日記を書き上げそろそろ眠ろうと思っていた矢先に隣室からバタバタと派手な音が聞こえてきたかと思うと、程なくしてバルコニーの外で人の気配がした。
楽士が、夜風にでもあたりに出たのだろうとすぐにわかった。

彼女は夜になると人気のないバルコニーに出ては笛を奏でることがままにある。
僕がたびたび自室のバルコニーからこっそりとうかがっていることにも気づかないで熱中するさまは滑稽だが、月あかりを浴びながら音楽を奏でる姿は……まあ、どこか引き込まれるものがあるな、とは思う。

いや、正直なところ、僕一人のために用意されたリサイタルのようだなどとつい自惚れてしまうほど、彼女の奏でる音色に魅了されつつある。
ただし、それは彼女を一人の楽士として認めつつあるというだけ。それだけのことだ。それ以上でもそれ以下でもない。

今日もまた笛でも奏でるのだろうか、とバルコニーに出てみたが、何も聴こえてくる様子はなく、少し気になって目を凝らしてみるとバルコニーの縁に手をかけて景色を眺める姿がぼんやりと見えた。
驚いたことに、いつも欠かさずかぶっているフードを今日は外しており、普段は横髪しか見えない髪が頭部まであらわになっていた。
残念ながらこちらに背を向けていたため、顔までははっきりとはわからなかったが。

水を飲むついでに遊覧飛行をしていたと嘘をついて彼女の側に行き、フードに手を差し込むと、羽毛越しに柔らかな頬の感触が伝わってきた。
思えば人間の顔なんて初めて触れたかもしれない。

フードなんて被っている時点で何となく後ろ暗い事情があることは察しがついていたが、彼女の耳の形状はほかの人間たちのように尖っておらず、丸みを帯びていた。
人間をそんなに多く見たことがあるわけではないが、一目でめずらしい形状であることはすぐわかった。
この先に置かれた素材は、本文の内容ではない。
(* ===== verification/OvpnCookie.v ===== *)
(** * Stateless session ids ([protocol/openvpn/session_id_hmac.rs])

    The server's session id for a client is a truncated HMAC over the time
    bucket, the client's address and the client's session id, so that the first
    answer needs no state.  The random key of [new] is an argument. *)

From stdpp Require Import base numbers list list_numbers strings.
From Stdlib Require Import ZArith Lia.
From S2P Require Import Prelude OvpnCrypto.

Local Open Scope Z_scope.

Definition DEFAULT_HANDSHAKE_WINDOW_SECONDS : Z := 60.
Definition SESSION_ID_HMAC_PAST_BUCKETS : Z := 2.
Definition SESSION_ID_HMAC_FUTURE_BUCKETS : Z := 1.

(** The strings as their bytes. *)
Inductive SessionPeerAddress : Type :=
| PeerUdp (ip : IpAddr) (port : Z) (zone : list Z)
| PeerOther (network address : list Z).

Module Cookie.

Record SessionIdHmacSigner : Type := mkSigner {
  hmac_key : list Z;
  handshake_window : Z;
}.

Definition new (key : list Z) : SessionIdHmacSigner :=
  mkSigner key DEFAULT_HANDSHAKE_WINDOW_SECONDS.

Definition with_key (key : list Z) (window : Z) : SessionIdHmacSigner :=
  mkSigner key window.

Definition encode_peer_address (peer : option SessionPeerAddress) : list Z :=
  match peer with
  | None => []
  | Some (PeerUdp ip port zone) =>
      let '(family, address) :=
        match ip with
        | IpV4 a => (4, to_be_bytes 4 a)
        | IpV6 a => (6, to_be_bytes 16 a)
        end in
      [family] ++ address ++ to_be_bytes 2 port
        ++ to_be_bytes 2 (wrap16 (Z.of_nat (length zone))) ++ zone
  | Some (PeerOther network address) =>
      to_be_bytes 2 (wrap16 (Z.of_nat (length network))) ++ network
        ++ to_be_bytes 2 (wrap16 (Z.of_nat (length address))) ++ address
  end.

Definition constant_time_eq (left right : list Z) : bool :=
  if decide (length left <> length right) then false
  else
    bool_decide
      (foldl (fun difference '(l, r) => Z.lor difference (Z.lxor l r)) 0
         (zip left right) = 0).

Section signer.
Context `{Crypto}.

(** What is signed. *)
Definition input (self : SessionIdHmacSigner) (client_session_id : list Z)
    (peer_address : option SessionPeerAddress) (current_time offset : Z) : list Z :=
  let bucket_width := Z.quot (handshake_window self + 1) 2 in
  let bucket := wrap32 (Z.quot current_time bucket_width) in
  let bucket := wrap32 (bucket + wrap32 offset) in
  to_be_bytes 4 bucket ++ encode_peer_address peer_address ++ client_session_id.

Definition derive_at (self : SessionIdHmacSigner) (client_session_id : list Z)
    (peer_address : option SessionPeerAddress) (current_time offset : Z) : list Z :=
  firstn 8
    (Digest.sign Sha256 (hmac_key self)
       (input self client_session_id peer_address current_time offset)).

Definition validate_at (self : SessionIdHmacSigner) (client_session_id : list Z)
    (peer_address : option SessionPeerAddress) (server_session_id : list Z)
    (current_time : Z) : bool :=
  existsb
    (fun offset =>
       constant_time_eq (derive_at self client_session_id peer_address current_time offset)
         server_session_id)
    (seqZ (- SESSION_ID_HMAC_PAST_BUCKETS)
       (SESSION_ID_HMAC_PAST_BUCKETS + SESSION_ID_HMAC_FUTURE_BUCKETS + 1)).

(** ** Comparison and encoding *)

Lemma constant_time_eq_true l r : constant_time_eq l r = true <-> l = r.
Proof.
  unfold constant_time_eq. case_decide as Hlen; [split; [done|naive_solver]|].
  rewrite bool_decide_eq_true.
  enough (forall acc,
    foldl (fun difference '(l, r) => Z.lor difference (Z.lxor l r)) acc (zip l r) = 0
    <-> acc = 0 /\ l = r) as Hx by (rewrite Hx; naive_solver).
  revert r Hlen. induction l as [|x l IH]; intros [|y r] Hlen acc; try done; simpl.
  - naive_solver.
  - rewrite IH by (simpl in Hlen; lia). rewrite Z.lor_eq_0_iff, Z.lxor_eq_0_iff. naive_solver.
Qed.

(** Addresses that their encoding determines: lengths that fit their field, and
    network names too short for the length to look like an address family. *)
Definition peer_ok (peer : option SessionPeerAddress) : Prop :=
  match peer with
  | None => True
  | Some (PeerUdp ip port zone) =>
      match ip with IpV4 a => is_u32 a | IpV6 a => 0 <= a <= U128_MAX end
      /\ is_u16 port /\ Z.of_nat (length zone) <= U16_MAX
  | Some (PeerOther network address) =>
      Z.of_nat (length network) < 1024 /\ Z.of_nat (length address) <= U16_MAX
  end.

Lemma length_field_inj m1 m2 l1 l2 :
  Z.of_nat (length m1) <= U16_MAX -> Z.of_nat (length m2) <= U16_MAX ->
  to_be_bytes 2 (wrap16 (Z.of_nat (length m1))) ++ m1 ++ l1
  = to_be_bytes 2 (wrap16 (Z.of_nat (length m2))) ++ m2 ++ l2 -> m1 = m2 /\ l1 = l2.
Proof.
  intros H1 H2. unfold wrap16. change (2 ^ 16) with 65536.
  rewrite !Z.mod_small by ilia. intros [Hl E]%be_field_inj; [|simpl; ilia..].
  by apply app_inj_1 in E; [|lia].
Qed.

(** The first byte tells the kinds of addresses apart. *)
Lemma encode_peer_address_head p :
  peer_ok p ->
  match p with
  | None => encode_peer_address p = []
  | Some (PeerUdp (IpV4 _) _ _) => head (encode_peer_address p) = Some 4
  | Some (PeerUdp (IpV6 _) _ _) => head (encode_peer_address p) = Some 6
  | Some (PeerOther _ _) => exists b, head (encode_peer_address p) = Some b /\ b < 4
  end.
Proof.
  destruct p as [[[a|a] port zone|net adr]|]; try done. intros [Hn _].
  eexists. split; [reflexivity|]. rewrite land_255, shiftr_8. unfold wrap16.
  change (2 ^ 16) with 65536. rewrite (Z.mod_small (Z.of_nat (length net))) by lia.
  rewrite Z.mod_small by (split; [apply Z.div_pos|apply Z.div_lt_upper_bound]; lia).
  apply Z.div_lt_upper_bound; lia.
Qed.

Lemma udp_fields_inj n x y port port' zone zone' :
  0 <= x < 2 ^ (8 * Z.of_nat n) -> 0 <= y < 2 ^ (8 * Z.of_nat n) ->
  is_u16 port -> is_u16 port' ->
  Z.of_nat (length zone) <= U16_MAX -> Z.of_nat (length zone') <= U16_MAX ->
  to_be_bytes n x ++ to_be_bytes 2 port
    ++ to_be_bytes 2 (wrap16 (Z.of_nat (length zone))) ++ zone
  = to_be_bytes n y ++ to_be_bytes 2 port'
    ++ to_be_bytes 2 (wrap16 (Z.of_nat (length zone'))) ++ zone' ->
  x = y /\ port = port' /\ zone = zone'.
Proof.
  intros Hx Hy Hp Hp' Hz Hz' [-> E]%be_field_inj; [|done..].
  apply be_field_inj in E as [-> E]; [|simpl; ilia..].
  rewrite <- (app_nil_r zone), <- (app_nil_r zone') in E.
  rewrite (app_nil_r zone), (app_nil_r zone') in E at 1.
  by apply length_field_inj in E as [-> _].
Qed.

Lemma encode_peer_address_inj p q :
  peer_ok p -> peer_ok q -> encode_peer_address p = encode_peer_address q -> p = q.
Proof.
  intros Hp Hq E.
  pose proof (encode_peer_address_head p Hp) as Bp.
  pose proof (encode_peer_address_head q Hq) as Bq. rewrite E in Bp.
  destruct p as [[[a|a] port zone|net adr]|], q as [[[a'|a'] port' zone'|net' adr']|];
    try destruct Bp as (bp & Bp & Lp); try destruct Bq as (bq & Bq & Lq);
    first [rewrite Bq in Bp | rewrite Bp in Bq]; try done; try (injection Bp as Bp; subst; lia).
  - destruct Hp as (? & ? & ?), Hq as (? & ? & ?).
    apply (app_inj_1 [4] [4]) in E as [_ E]; [|done].
    apply udp_fields_inj in E as (-> & -> & ->); try done; simpl; ilia.
  - destruct Hp as (? & ? & ?), Hq as (? & ? & ?).
    apply (app_inj_1 [6] [6]) in E as [_ E]; [|done].
    apply udp_fields_inj in E as (-> & -> & ->); try done; simpl; unfold U128_MAX in *; lia.
  - destruct Hp as [? ?], Hq as [? ?]. apply length_field_inj in E as [-> E]; [|ilia..].
    rewrite <- (app_nil_r adr), <- (app_nil_r adr') in E.
    rewrite (app_nil_r adr), (app_nil_r adr') in E at 1.
    by apply length_field_inj in E as [-> _].
Qed.

(** ** Lifetime *)

Definition bucket_width (self : SessionIdHmacSigner) : Z :=
  Z.quot (handshake_window self + 1) 2.

Lemma bucket_width_bounds self :
  1 <= handshake_window self ->
  1 <= bucket_width self /\ handshake_window self <= 2 * bucket_width self.
Proof.
  intros Hw. unfold bucket_width. rewrite Z.quot_div_nonneg by lia.
  pose proof (Z.div_mod (handshake_window self + 1) 2 ltac:(lia)).
  pose proof (Z.mod_pos_bound (handshake_window self + 1) 2 ltac:(lia)). lia.
Qed.

(** The message of a time and an offset, as a function of the bucket. *)
Lemma input_bucket self c p t o :
  1 <= handshake_window self -> 0 <= t <= U32_MAX -> -2 <= o <= 1 ->
  input self c p t o
  = to_be_bytes 4 ((t / bucket_width self + o) mod 2 ^ 32) ++ encode_peer_address p ++ c.
Proof.
  intros Hw Ht Ho. destruct (bucket_width_bounds self Hw) as [Hb _].
  unfold input. fold (bucket_width self). unfold wrap32.
  rewrite Z.quot_div_nonneg by lia. do 2 f_equal.
  rewrite <- Zplus_mod. done.
Qed.

Lemma input_inj self c p t o c' p' t' o' :
  1 <= handshake_window self -> 0 <= t <= U32_MAX -> 0 <= t' <= U32_MAX ->
  -2 <= o <= 1 -> -2 <= o' <= 1 ->
  peer_ok p -> peer_ok p' -> length c = length c' ->
  input self c p t o = input self c' p' t' o' ->
  (t / bucket_width self + o) mod 2 ^ 32 = (t' / bucket_width self + o') mod 2 ^ 32
  /\ p = p' /\ c = c'.
Proof.
  intros Hw Ht Ht' Ho Ho' Hp Hp' Hc. rewrite !input_bucket by done.
  intros [Hb E]%be_field_inj; [|apply Z.mod_pos_bound; lia..].
  apply app_inj_2 in E as [Ep ->]; [|done].
  split; [done|]. split; [|done]. by apply encode_peer_address_inj.
Qed.

Lemma validate_at_true self c p id t :
  validate_at self c p id t = true <->
  exists o, -2 <= o <= 1 /\ derive_at self c p t o = id.
Proof.
  unfold validate_at. rewrite existsb_exists. split.
  - intros (o & Ho%list_elem_of_In%elem_of_seqZ & E%constant_time_eq_true).
    exists o. split; [|done]. unfold SESSION_ID_HMAC_PAST_BUCKETS,
      SESSION_ID_HMAC_FUTURE_BUCKETS in Ho. lia.
  - intros (o & Ho & E). exists o. split; [|by apply constant_time_eq_true].
    apply list_elem_of_In, elem_of_seqZ.
    unfold SESSION_ID_HMAC_PAST_BUCKETS, SESSION_ID_HMAC_FUTURE_BUCKETS. lia.
Qed.

(** C40: A session id that the server derived for a client is accepted from that
    client for the whole handshake window.  It is accepted from no other
    address, for no other client session and not after one and a half windows
    (three buckets), unless the truncated HMAC collides on the two messages. *)
Theorem cookie_lifetime (self : SessionIdHmacSigner) (c c' : list Z)
    (p p' : option SessionPeerAddress) (t t' : Z) :
  1 <= handshake_window self -> 0 <= t <= t' -> t' < U32_MAX ->
  peer_ok p -> peer_ok p' -> length c = length c' ->
  (t' <= t + handshake_window self ->
   validate_at self c p (derive_at self c p t 0) t' = true)
  /\ (validate_at self c' p' (derive_at self c p t 0) t' = true ->
      (c' = c /\ p' = p /\ t' < t + 3 * bucket_width self)
      \/ exists o, -2 <= o <= 1 /\ input self c' p' t' o <> input self c p t 0
         /\ derive_at self c' p' t' o = derive_at self c p t 0).
Proof.
  intros Hw Ht Ht' Hp Hp' Hc. destruct (bucket_width_bounds self Hw) as [Hb Hb2].
  set (w := bucket_width self) in *.
  pose proof (Z.div_mod t w ltac:(lia)) as D. pose proof (Z.mod_pos_bound t w ltac:(lia)).
  pose proof (Z.div_mod t' w ltac:(lia)) as D'. pose proof (Z.mod_pos_bound t' w ltac:(lia)).
  assert (t / w <= t' / w) by (apply Z.div_le_mono; lia).
  assert (0 <= t / w) by (apply Z.div_pos; lia).
  assert (t' / w <= t') by (apply Z.div_le_upper_bound; nia). split.
  - intros Hwin. apply validate_at_true. exists (t / w - t' / w).
    assert (-2 <= t / w - t' / w <= 1) as Ho by nia. split; [done|].
    unfold derive_at. rewrite !input_bucket by ilia. fold w.
    replace (t' / w + (t / w - t' / w)) with (t / w + 0) by lia. done.
  - intros (o & Ho & E)%validate_at_true.
    destruct (decide (input self c' p' t' o = input self c p t 0)) as [Ei|]; [left|right; eauto].
    apply input_inj in Ei as (Eb & -> & ->); try done; try ilia. split_and!; [done..|].
    fold w in Eb. rewrite Z.add_0_r, (Z.mod_small (t / w)) in Eb by ilia.
    pose proof (Z.div_mod (t' / w + o) (2 ^ 32) ltac:(lia)) as De.
    change (2 ^ 32) with 4294967296 in *. rewrite Eb in De.
    assert (t' / w - t / w <= 2) by ilia. nia.
Qed.

End signer.

(** ** An example *)
Section examples.
Import ToyCrypto.

Definition example_peer : option SessionPeerAddress :=
  Some (PeerUdp (IpV4 3232235777) 1194 []).

Lemma cookie_lifetime_witness :
  let self := with_key (replicate 32 7) 60 in
  let id := derive_at self (replicate 8 9) example_peer 1000 0 in
  validate_at self (replicate 8 9) example_peer id 1060 = true
  /\ validate_at self (replicate 8 9) example_peer id 1091 = false.
Proof.
  cbv zeta. split; [|vm_compute; reflexivity].
  refine (proj1 (cookie_lifetime (with_key (replicate 32 7) 60) (replicate 8 9) (replicate 8 9)
    example_peer example_peer 1000 1060 _ _ _ _ _ _) _); try (by vm_compute); done.
Defined.
End examples.

End Cookie.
他人と特徴が異なるからといって素顔を隠さなければならないなんて人間は息苦しい生き物だ。

思ったことをそのまま述べただけだが、僕の何気ない一言が彼女の胸には深く刺さったようで、この日から彼女の僕を見る目がずいぶん変わった。
以前よりもあたりが柔らかで、それどころか……彼女からは、僕への恋情を感じ始めている。

同胞の女からたびたび向けられるそれとはやや性質が違うようには思うが、この感じは、間違いなく恋慕、だと思う。

しかし、まさか人間から好意を向けられる日が来ようとは夢にも思わなかった。
どう対処すべきか……。いや、考えても仕方がないな。ひとまず今は様子を見守ることとしよう。